The tasting menu reads like a short story in which each chapter rewards the one before it. Lacto-fermented root vegetables, charred alliums, wild herbs, cold-pressed oils, and whole-grain preparations are handled with the care usually reserved for animal proteins. A signature course involving aged celeriac and brown butter (yes, plant-based brown butter is a thing now) has become one of the most talked-about bites in Vienna. Another — a fermented tomato construction that arrives in a single crystalline broth — is the dish most likely to convert a sceptic.

For a solo diner, JOLA is an education. The pacing is patient, the service quietly attentive, and the menu structured so that a single diner never feels over-fed or under-entertained. For a first date with a thoughtful partner, it is the restaurant that signals taste without signalling flash.

Best For: Solo Dining

JOLA treats the solo diner as the purest form of its ideal guest: curious, patient, and willing to let the menu do its work. The staff moves through the room with a rhythm that allows silence without making the silence feel awkward. A single reservation here is one of the few Michelin-level experiences in Vienna where you won't feel the energy of the room nudging you to leave. Order the full tasting, take the non-alcoholic pairing if you're driving, and leave yourself an hour at a wine bar afterwards to process what you just ate.

Best For: First Date

The restaurant is small enough that conversation travels without strain, and the kitchen is confident enough that the food gives you something to talk about every six minutes. Plant-based works for every dietary preference at the table — a quietly underrated first-date advantage — and the price point is deliberately not intimidating. The neighbourhood, Mariahilf, offers a graceful exit route: a walk back into the 1st district or a nightcap on one of Vienna's more interesting secondary streets.

The Kitchen Philosophy

Wittenbrink and Andres built JOLA around the premise that the Green star — Michelin's sustainability award — should be earned by cooking, not by positioning. The kitchen sources within a tight radius, uses the whole plant where possible, and runs a fermentation programme that extends seasonality through the harsher Austrian months. Bread is made in-house, pickles are cellared for weeks, and the oils are pressed to order from specific harvests.

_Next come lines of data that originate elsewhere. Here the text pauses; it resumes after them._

(** [max(xs, key=..)] on the list of computed keys: the first element whose key
    is maximal; [None] for the empty list, where Python raises. *)
Definition max_by_key {A} (keyed : list (A * N)) : option A :=
  match keyed with
  | [] => None
  | x :: rest =>
      Some (foldl (λ best y : A * N, if bool_decide (best.2 < y.2)%N then y else best)
                  x rest).1
  end.

(** [max(files, key=lambda f: f.stat().st_size)]; [None] when a [stat] raises. *)
Definition largest_file (fs : filesystem) (files : list path) : option path :=
  keyed ← mapM (λ p, f ← fs !! p; Some (p, st_size f)) files;
  max_by_key keyed.

(** One round of the image loop of [copy_files]: the file that is copied and
    the entry added to [similar_images_data], if any. *)
Definition copy_group (fs : filesystem) (group : list hashed_image)
    : option (path * option (path * list path)) :=
  let files := group.*2 in
  largest ← largest_file fs files;
  let similar_files := filter (λ f, f ≠ largest) files in
  Some (largest,
        match similar_files with
        | [] => None
        | _ :: _ => Some (largest, similar_files)
        end).

(** *** The summary of [main] in cli/v2/dedupe/script.py *)

(** [sum(xs)] on Python integers. *)
Definition py_sum (xs : list Z) : Z := foldl Z.add 0%Z xs.

Definition entry_size (e : entry) : Z := Z.of_N (e_size e).

(** The six numbers under ['summary'] in the JSON report. *)
Record summary := Summary {
  total_duplicate_groups : Z;
  total_duplicate_files : Z;
  total_redundant_files : Z;
  total_redundant_size_bytes : Z;
  total_files_to_copy : Z;
  total_size_to_copy_bytes : Z;
}.

(** The statistics of [main]; [None] when [group[0]] raises on an empty
    group. *)
Definition summarize (duplicates : list (list entry)) (unique_files : list entry)
    : option summary :=
  firsts ← mapM head duplicates;
  Some (Summary
    (Z.of_nat (length duplicates))
    (py_sum ((λ group, Z.of_nat (length group)) <$> duplicates))
    (py_sum ((λ group, Z.of_nat (length group) - 1)%Z <$> duplicates))
    (py_sum ((λ group, py_sum (entry_size <$> drop 1 group)) <$> duplicates))
    (Z.of_nat (length unique_files) + Z.of_nat (length duplicates))%Z
    (py_sum (entry_size <$> unique_files) + py_sum (entry_size <$> firsts))%Z).

End Definitions.

(** * Properties *)

(** ** Vocabulary of the statements *)

Section Vocabulary.
Context `{Platform}.

(** The stat sizes of the readable files are the lengths of their contents. *)
Definition size_matches (f : file) : Prop :=
  match contents f with
  | Some d => st_size f = N.of_nat (length d)
  | None => True
  end.

#[global] Instance size_matches_dec f : Decision (size_matches f).
Proof. unfold size_matches. destruct (contents f); apply _. Defined.

Definition sizes_agree (fs : filesystem) : Prop :=
  map_Forall (λ _ f, size_matches f) fs.

(** [a] is met before [b] in the traversal [scan]. *)
Definition scanned_before (scan : list path) (a b : path) : Prop :=
  [a; b] `sublist_of` scan.

(** The paths named by the two lists that [find_duplicates] returns. *)
Definition group_paths (duplicates : list (list entry)) : list path :=
  concat ((λ group : list entry, e_path <$> group) <$> duplicates).

Definition reported_paths (r : list (list entry) * list entry) : list path :=
  group_paths r.1 ++ (e_path <$> r.2).

(** The file at [p] can be stat'ed and has size [s]. *)
Definition size_is (fs : filesystem) (s : N) (p : path) : Prop :=
  st_size <$> fs !! p = Some s.

#[global] Instance size_is_dec fs s p : Decision (size_is fs s p).
Proof. unfold size_is. apply _. Defined.

(** [files_by_size] after the traversal of [scan]: one bucket for each size
    met, holding the files of that size in traversal order. *)
Definition buckets_of (fs : filesystem) (scan : list path)
    (d : list (N * list path)) : Prop :=
  NoDup d.*1 ∧
  Forall (λ kl, kl.2 = filter (size_is fs kl.1) scan) d ∧
  ∀ q s, q ∈ scan → size_is fs s q → s ∈ d.*1.

(** A group made of a reference file and the files found identical to it, all
    taken from the list [fl], the reference coming after the others. *)
Definition resolved_group (fs : filesystem) (sizes : gmap path N)
    (fl : list path) (g : list entry) : Prop :=
  ∃ r l, g = (mk_entry sizes <$> r :: l) ∧ l ≠ [] ∧
         (l ++ [r]) `sublist_of` fl ∧
         Forall (λ q, files_are_identical fs r q = true) l.

(** The files of [files_to_check] for which [get_file_hash] gave a usable
    digest, the cache being threaded as in the hashing loop. *)
Fixpoint hashed_candidates (fs : filesystem) (st : hstate) (l : list path)
    : list path :=
  match l with
  | [] => []
  | p :: l' =>
      let r := get_file_hash fs p st in
      (if truthy r.1 then [p] else []) ++ hashed_candidates fs r.2 l'
  end.

(** Every two neighbours of the list are within the threshold. *)
Fixpoint chained (t : Z) (l : list hashed_image) : Prop :=
  match l with
  | [] => True
  | x :: l' =>
      match l' with
      | [] => True
      | y :: _ => within t x.1 y.1 ∧ chained t l'
      end
  end.

(** [xs] is a path from [a] to [b] inside [group] whose consecutive members are
    within the threshold. *)
Definition similarity_path (t : Z) (group : list hashed_image)
    (a b : hashed_image) (xs : list hashed_image) : Prop :=
  head xs = Some a ∧ last xs = Some b ∧ xs ⊆ group ∧ chained t xs.

(** No colon occurs in the string. *)
Fixpoint colon_free (s : string) : Prop :=
  match s with
  | EmptyString => True
  | String a s' => a ≠ ":"%char ∧ colon_free s'
  end.

(** The rendering of a modification time holds no colon and distinguishes
    modification times, as the rendering of a Python float does. *)
Definition mtime_rendering_plain : Prop :=
  (∀ mt, colon_free (mtime_str mt)) ∧ Inj (=) (=) mtime_str.

(** The value is [None] or the empty string. *)
Definition falsy (r : option string) : Prop := truthy r = false.

(** Every entry that the cache holds for a file of the tree is the digest of
    the current contents of the file. *)
Definition cache_sound (fs : filesystem) (c : gmap string string) : Prop :=
  ∀ p f h, fs !! p = Some f →
    c !! cache_key p (st_size f) (st_mtime f) = Some h →
    compute_file_hash fs p = Some h.

(** No digest is the empty string, as for a hexadecimal digest. *)
Definition digest_never_empty : Prop := ∀ d, sha256_hex d ≠ "".

(** [d.get(k)] on a dictionary kept in insertion order. *)
Fixpoint alist_get {K V} `{EqDecision K} (k : K) (d : list (K * V)) : option V :=
  match d with
  | [] => None
  | (k', v) :: d' => if decide (k = k') then Some v else alist_get k d'
  end.

(** The order of the sort of [group_similar_images]. *)
Definition by_hash (a b : hashed_image) : Prop := (a.1 ≤ b.1)%Z.

(** Between the last member of a group and the first member of the next group
    the distance exceeds the threshold. *)
Definition apart (t : Z) (g1 g2 : list hashed_image) : Prop :=
  ∀ a b, last g1 = Some a → head g2 = Some b → ¬ within t b.1 a.1.

Fixpoint separated (t : Z) (gs : list (list hashed_image)) : Prop :=
  match gs with
  | [] => True
  | g1 :: rest =>
      match rest with
      | [] => True
      | g2 :: _ => apart t g1 g2 ∧ separated t rest
      end
  end.

(** The value that a [defaultdict(list)] holds for a key under which the
    list [l] was appended, one item at a time: nothing for the empty list. *)
Definition bucket {A} (l : list A) : option (list A) :=
  match l with
  | [] => None
  | _ :: _ => Some l
  end.

(** [compute_hash] succeeds on the file with the non-empty digest [h]. *)
Definition digest_is (fs : filesystem) (h : string) (p : path) : Prop :=
  compute_hash fs p = Some h ∧ h ≠ "".

#[global] Instance digest_is_dec fs h p : Decision (digest_is fs h p).
Proof. unfold digest_is. apply _. Defined.

(** The two files have the same size and the same non-empty digest. *)
Definition counterpart (fs : filesystem) (a b : path) : Prop :=
  ∃ s h, size_is fs s a ∧ size_is fs s b ∧ digest_is fs h a ∧ digest_is fs h b.

(** The file [a] of tree A has a file in the walk of tree B with its size and
    digest that [compare_files] finds equal to it; and the same for a file
    [b] of tree B, the file of tree A being the first argument of
    [compare_files] as in the loop. *)
Definition matches_in_b (fs : filesystem) (walk_b : list path) (a : path)
    : Prop :=
  ∃ b, b ∈ walk_b ∧ counterpart fs a b ∧ compare_files fs a b = true.

Definition matches_in_a (fs : filesystem) (walk_a : list path) (b : path)
    : Prop :=
  ∃ a, a ∈ walk_a ∧ counterpart fs a b ∧ compare_files fs a b = true.

(** The file was hashed, or no file of the other tree has its size. *)
Definition hashed_or_alone (fs : filesystem) (others : list path) (x : path)
    : Prop :=
  (∃ h, digest_is fs h x) ∨
  (∃ s, size_is fs s x ∧ ∀ y, y ∈ others → ¬ size_is fs s y).

(** What the four sets of [find_unique_files] hold at every point of the
    loops. *)
Definition diff_inv (fs : filesystem) (walk_a walk_b : list path)
    (s : diff_state) : Prop :=
  (∀ a, a ∈ unique_to_a s →
     a ∈ walk_a ∧ ¬ matches_in_b fs walk_b a ∧ hashed_or_alone fs walk_b a) ∧
  (∀ b, b ∈ unique_to_b s → b ∈ walk_b ∧ hashed_or_alone fs walk_a b) ∧
  (∀ a, a ∈ matched_files_a s → a ∈ walk_a ∧ matches_in_b fs walk_b a) ∧
  (∀ b, b ∈ matched_files_b s → b ∈ walk_b ∧ matches_in_a fs walk_a b).

(** The four sets only grow. *)
Definition diff_le (s s' : diff_state) : Prop :=
  unique_to_a s ⊆ unique_to_a s' ∧ unique_to_b s ⊆ unique_to_b s' ∧
  matched_files_a s ⊆ matched_files_a s' ∧
  matched_files_b s ⊆ matched_files_b s'.

End Vocabulary.

(** A modification time of whole seconds as the f-string of the cache key
    renders such a float: [1700000000.0]. *)
Definition render_seconds (z : Z) : string := pretty z +:+ ".0".

(** Two platforms for the concrete runs below: one whose digest is injective,
    and one whose digest sends every file to the same value, the extreme case
    of a crafted collision.  Modification times are whole seconds. *)
Definition plain_platform : Platform :=
  {| mtime := Z; mtime_str := render_seconds;
     sha256_hex := λ d, "#" +:+ String.string_of_list_byte d |}.

Definition colliding_platform : Platform :=
  {| mtime := Z; mtime_str := render_seconds; sha256_hex := λ _, "c0ffee" |}.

The wine list deserves its own paragraph. It is tightly selected, biodynamic-forward, and matched to the menu with the precision of a sommelier who has thought about plant flavour profiles more carefully than most of her peers. The pairings are worth the uplift; the non-alcoholic pairing — a quietly radical sequence of infusions, verjus, and ferments — may be the best in the city. Vienna's dining scene has a handful of tasting menus worth the evening, and JOLA is the one that will feel most like a signal about where the city is heading.